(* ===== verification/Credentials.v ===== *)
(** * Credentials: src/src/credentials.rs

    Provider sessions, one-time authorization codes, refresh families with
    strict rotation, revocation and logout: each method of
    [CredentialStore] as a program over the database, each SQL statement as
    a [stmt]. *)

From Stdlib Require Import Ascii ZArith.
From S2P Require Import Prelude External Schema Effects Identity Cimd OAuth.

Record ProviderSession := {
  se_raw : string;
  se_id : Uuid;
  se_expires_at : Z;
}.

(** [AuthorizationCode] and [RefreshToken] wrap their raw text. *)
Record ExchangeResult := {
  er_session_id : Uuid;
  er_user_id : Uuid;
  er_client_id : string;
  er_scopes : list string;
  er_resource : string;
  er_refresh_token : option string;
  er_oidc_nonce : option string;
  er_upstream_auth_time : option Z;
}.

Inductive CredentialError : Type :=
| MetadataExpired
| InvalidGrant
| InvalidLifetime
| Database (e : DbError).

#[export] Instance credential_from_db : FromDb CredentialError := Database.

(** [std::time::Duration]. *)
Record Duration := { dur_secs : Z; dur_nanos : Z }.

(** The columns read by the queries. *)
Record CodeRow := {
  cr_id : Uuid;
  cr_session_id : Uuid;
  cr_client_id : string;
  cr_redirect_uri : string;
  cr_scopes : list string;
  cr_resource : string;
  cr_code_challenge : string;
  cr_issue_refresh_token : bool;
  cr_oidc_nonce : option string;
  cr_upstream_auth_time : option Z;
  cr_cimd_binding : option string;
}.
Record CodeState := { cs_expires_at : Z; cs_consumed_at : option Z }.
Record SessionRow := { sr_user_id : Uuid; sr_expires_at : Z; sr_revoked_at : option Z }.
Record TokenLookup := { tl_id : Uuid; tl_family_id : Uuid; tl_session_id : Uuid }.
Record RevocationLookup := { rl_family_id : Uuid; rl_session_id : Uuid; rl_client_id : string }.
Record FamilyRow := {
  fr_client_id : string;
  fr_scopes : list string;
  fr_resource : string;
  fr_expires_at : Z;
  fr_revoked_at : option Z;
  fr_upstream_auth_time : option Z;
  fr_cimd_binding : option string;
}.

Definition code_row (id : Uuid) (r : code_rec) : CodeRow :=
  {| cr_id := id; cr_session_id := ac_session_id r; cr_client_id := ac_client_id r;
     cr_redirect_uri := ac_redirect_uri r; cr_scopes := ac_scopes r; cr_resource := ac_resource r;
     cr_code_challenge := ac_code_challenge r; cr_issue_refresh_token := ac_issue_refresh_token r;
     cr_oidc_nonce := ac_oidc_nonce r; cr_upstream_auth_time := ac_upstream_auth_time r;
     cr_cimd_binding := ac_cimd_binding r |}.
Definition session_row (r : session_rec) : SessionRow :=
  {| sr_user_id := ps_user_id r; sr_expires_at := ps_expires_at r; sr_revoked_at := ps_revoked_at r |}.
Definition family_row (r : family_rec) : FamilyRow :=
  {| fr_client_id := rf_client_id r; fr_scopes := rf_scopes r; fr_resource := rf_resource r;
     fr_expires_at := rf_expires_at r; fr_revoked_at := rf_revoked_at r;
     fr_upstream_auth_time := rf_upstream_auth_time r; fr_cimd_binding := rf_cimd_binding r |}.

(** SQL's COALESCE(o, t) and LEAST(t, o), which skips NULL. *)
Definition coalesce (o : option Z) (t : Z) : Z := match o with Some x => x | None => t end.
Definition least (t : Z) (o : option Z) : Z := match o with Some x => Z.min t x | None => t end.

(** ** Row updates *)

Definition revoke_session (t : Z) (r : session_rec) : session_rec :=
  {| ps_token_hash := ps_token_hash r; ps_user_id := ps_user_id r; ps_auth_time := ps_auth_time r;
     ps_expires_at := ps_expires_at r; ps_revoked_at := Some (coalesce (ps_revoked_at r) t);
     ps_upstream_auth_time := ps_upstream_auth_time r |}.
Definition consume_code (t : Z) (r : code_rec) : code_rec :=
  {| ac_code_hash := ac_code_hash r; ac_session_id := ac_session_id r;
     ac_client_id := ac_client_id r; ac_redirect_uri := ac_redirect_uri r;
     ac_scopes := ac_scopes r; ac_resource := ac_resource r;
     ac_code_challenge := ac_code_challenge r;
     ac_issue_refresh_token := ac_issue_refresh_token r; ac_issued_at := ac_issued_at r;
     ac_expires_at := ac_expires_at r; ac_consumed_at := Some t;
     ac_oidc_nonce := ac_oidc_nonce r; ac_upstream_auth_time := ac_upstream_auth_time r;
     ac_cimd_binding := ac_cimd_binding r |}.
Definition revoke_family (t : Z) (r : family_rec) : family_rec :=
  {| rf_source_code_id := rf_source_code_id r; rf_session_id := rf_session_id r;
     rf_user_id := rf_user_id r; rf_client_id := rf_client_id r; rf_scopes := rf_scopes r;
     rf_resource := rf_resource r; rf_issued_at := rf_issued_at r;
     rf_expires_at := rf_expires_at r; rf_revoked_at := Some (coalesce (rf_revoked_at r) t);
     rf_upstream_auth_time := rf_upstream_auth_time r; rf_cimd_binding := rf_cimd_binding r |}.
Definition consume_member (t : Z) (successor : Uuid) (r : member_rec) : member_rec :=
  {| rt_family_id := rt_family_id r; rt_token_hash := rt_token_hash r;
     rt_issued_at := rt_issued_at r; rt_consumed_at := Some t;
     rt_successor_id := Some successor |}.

▬▬▬▬▬▬▬▬▬▬

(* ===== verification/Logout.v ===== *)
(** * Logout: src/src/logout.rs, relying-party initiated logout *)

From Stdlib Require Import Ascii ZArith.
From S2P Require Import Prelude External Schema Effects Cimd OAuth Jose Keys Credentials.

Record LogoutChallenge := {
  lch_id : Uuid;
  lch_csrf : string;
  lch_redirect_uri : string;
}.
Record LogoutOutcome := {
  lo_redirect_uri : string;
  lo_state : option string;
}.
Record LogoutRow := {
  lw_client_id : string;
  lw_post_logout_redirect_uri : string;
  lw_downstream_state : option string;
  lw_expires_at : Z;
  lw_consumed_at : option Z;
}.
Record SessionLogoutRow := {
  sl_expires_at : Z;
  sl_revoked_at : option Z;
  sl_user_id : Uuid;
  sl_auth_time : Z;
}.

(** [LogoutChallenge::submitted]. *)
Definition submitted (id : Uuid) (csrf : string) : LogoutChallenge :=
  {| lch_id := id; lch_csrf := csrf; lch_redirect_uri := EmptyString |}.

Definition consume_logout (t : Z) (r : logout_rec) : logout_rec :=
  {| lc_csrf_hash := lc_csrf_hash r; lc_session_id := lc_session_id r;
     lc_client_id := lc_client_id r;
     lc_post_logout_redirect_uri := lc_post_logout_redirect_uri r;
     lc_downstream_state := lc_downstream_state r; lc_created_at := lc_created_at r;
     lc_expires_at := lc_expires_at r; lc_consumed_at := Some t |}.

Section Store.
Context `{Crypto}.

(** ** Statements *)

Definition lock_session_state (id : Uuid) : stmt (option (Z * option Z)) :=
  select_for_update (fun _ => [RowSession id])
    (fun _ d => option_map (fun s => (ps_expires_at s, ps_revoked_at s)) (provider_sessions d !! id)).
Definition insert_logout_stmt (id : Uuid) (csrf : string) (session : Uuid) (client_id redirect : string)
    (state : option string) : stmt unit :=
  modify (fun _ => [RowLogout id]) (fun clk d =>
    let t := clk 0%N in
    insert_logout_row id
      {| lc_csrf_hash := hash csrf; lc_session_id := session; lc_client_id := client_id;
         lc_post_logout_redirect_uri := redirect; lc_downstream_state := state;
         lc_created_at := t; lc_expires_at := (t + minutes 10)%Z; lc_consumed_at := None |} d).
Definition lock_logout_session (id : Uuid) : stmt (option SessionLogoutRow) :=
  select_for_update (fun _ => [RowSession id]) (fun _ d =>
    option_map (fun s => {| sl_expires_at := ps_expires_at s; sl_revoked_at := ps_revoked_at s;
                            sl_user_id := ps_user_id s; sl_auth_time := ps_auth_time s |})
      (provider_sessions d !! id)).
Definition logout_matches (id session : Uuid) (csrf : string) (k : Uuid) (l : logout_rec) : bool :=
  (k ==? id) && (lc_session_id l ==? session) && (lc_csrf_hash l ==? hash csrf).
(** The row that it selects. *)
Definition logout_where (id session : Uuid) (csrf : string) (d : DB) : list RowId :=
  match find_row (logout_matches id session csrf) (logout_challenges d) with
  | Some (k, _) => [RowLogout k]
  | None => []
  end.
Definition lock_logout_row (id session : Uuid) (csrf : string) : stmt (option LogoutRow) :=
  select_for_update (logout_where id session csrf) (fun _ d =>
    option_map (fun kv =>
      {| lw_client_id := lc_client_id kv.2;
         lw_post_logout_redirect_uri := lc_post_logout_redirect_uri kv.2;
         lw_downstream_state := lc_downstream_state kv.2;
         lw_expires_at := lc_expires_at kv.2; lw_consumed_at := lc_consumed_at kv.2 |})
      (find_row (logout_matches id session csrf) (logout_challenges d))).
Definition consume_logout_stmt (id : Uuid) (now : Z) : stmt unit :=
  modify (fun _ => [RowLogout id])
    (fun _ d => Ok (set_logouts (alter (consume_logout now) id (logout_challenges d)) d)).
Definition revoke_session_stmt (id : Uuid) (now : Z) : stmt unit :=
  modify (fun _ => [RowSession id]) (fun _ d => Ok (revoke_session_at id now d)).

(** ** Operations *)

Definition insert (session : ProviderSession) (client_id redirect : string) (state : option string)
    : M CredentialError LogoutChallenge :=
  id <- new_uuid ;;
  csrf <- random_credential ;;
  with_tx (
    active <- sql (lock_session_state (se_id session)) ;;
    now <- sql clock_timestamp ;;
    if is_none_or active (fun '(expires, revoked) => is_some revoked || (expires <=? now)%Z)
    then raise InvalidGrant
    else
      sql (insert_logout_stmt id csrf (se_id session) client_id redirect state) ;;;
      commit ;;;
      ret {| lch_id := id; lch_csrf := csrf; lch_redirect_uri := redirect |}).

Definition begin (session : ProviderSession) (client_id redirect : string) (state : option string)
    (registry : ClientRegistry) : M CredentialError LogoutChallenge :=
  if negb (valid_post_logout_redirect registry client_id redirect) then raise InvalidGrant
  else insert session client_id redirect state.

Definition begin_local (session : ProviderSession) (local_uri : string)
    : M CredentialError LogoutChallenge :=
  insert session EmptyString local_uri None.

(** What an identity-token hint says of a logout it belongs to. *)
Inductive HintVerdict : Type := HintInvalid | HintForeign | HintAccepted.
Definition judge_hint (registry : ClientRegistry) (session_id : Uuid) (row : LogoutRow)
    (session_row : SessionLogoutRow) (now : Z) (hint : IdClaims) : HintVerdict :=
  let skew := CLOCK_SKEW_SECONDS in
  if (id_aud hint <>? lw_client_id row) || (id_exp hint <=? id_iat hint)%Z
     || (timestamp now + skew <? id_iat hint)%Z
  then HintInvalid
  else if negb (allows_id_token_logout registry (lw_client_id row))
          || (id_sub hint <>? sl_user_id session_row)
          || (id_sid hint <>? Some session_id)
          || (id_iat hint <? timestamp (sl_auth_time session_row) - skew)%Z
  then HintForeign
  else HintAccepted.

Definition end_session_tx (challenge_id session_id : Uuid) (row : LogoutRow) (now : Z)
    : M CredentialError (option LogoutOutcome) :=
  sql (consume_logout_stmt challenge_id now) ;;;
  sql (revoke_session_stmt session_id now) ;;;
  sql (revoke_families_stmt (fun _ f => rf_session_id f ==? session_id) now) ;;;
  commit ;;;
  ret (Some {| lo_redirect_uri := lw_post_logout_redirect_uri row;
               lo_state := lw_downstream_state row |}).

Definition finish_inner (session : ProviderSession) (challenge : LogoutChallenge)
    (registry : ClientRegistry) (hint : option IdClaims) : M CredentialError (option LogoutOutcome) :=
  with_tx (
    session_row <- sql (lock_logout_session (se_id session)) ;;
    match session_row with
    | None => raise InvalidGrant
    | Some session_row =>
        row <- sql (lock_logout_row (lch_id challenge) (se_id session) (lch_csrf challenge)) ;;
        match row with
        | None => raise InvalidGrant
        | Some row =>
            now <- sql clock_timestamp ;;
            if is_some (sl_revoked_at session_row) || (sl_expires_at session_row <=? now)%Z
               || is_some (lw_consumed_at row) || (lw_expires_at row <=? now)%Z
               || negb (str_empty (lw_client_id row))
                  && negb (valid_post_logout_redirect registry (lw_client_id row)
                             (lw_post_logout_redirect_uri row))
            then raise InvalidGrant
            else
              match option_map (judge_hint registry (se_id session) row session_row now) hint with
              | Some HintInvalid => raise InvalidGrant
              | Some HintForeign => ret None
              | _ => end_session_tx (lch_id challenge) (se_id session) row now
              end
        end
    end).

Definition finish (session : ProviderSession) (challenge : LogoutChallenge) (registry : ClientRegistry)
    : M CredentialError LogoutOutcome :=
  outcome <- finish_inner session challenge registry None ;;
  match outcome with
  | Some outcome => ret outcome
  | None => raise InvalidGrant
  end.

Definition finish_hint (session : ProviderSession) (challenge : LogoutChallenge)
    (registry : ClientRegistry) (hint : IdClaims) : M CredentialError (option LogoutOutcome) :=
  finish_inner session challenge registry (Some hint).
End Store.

▬▬▬▬▬▬▬▬▬▬

#### About this exercise
Reproduce exactly, and only, the part of the listing above that begins at the line with "sl_expires_at : Z;" and goes on through the line with "lc_session_id := lc_session_id r;".

#### Answer box
  sl_expires_at : Z;
  sl_revoked_at : option Z;
  sl_user_id : Uuid;
  sl_auth_time : Z;
}.

(** [LogoutChallenge::submitted]. *)
Definition submitted (id : Uuid) (csrf : string) : LogoutChallenge :=
  {| lch_id := id; lch_csrf := csrf; lch_redirect_uri := EmptyString |}.

Definition consume_logout (t : Z) (r : logout_rec) : logout_rec :=
  {| lc_csrf_hash := lc_csrf_hash r; lc_session_id := lc_session_id r;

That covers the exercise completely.